**What needs to be done**
The lines to return are those below that contain the word "list".

**Data extracts**
(** ** Copying *)

(** The object at [q]: its words are [info :: vs], they lie in the
    allocated part of a closure block in use. *)
Record object_at (h : MemoryManager) (used : list Z) (m : memory) (q info : Z) (vs : list Z)
    : Prop := {
  ob_words : words_at m q (info :: vs);
  ob_block : exists b d, b ∈ used /\ blocks h !! b = Some d /\ b_contents d = kClosures
    /\ b_start d <= q /\ q + 8 * (1 + Z.of_nat (length vs)) <= b_free d;
  ob_size : 8 * (1 + Z.of_nat (length vs)) <= min_block
}.

Lemma object_covers h used m q info vs :
  object_at h used m q info vs -> covers h used (q, 8 * (1 + Z.of_nat (length vs))).
Proof using Type. intros [_ (b & d & ? & ? & _ & ? & ?) _]. by exists b, d. Qed.

(** What [copy] leaves behind: the object at [to], its address at [p]
    and the forwarding pointer at [q]; nothing else changes. *)
Record copied (h : MemoryManager) (used : list Z) (m : memory) (p q info : Z) (vs : list Z)
    (h' : MemoryManager) (m' : memory) (to : Z) : Prop := {
  cp_alloc : allocated foreign h used V_closures (8 * (1 + Z.of_nat (length vs))) h' to;
  cp_slot : load m' p = Ok to;
  cp_forward : load m' q = Ok (makeForwardingPointer to);
  cp_object : words_at m' to (info :: vs);
  cp_rest : forall a, a <> p -> a <> q ->
    ~ to <= a < to + 8 * (1 + Z.of_nat (length vs)) -> load m' a = load m a;
  cp_code : itbls m' = itbls m /\ bytecode m' = bytecode m
}.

**Solution to this exercise**
Record object_at (h : MemoryManager) (used : list Z) (m : memory) (q info : Z) (vs : list Z)
Record copied (h : MemoryManager) (used : list Z) (m : memory) (p q info : Z) (vs : list Z)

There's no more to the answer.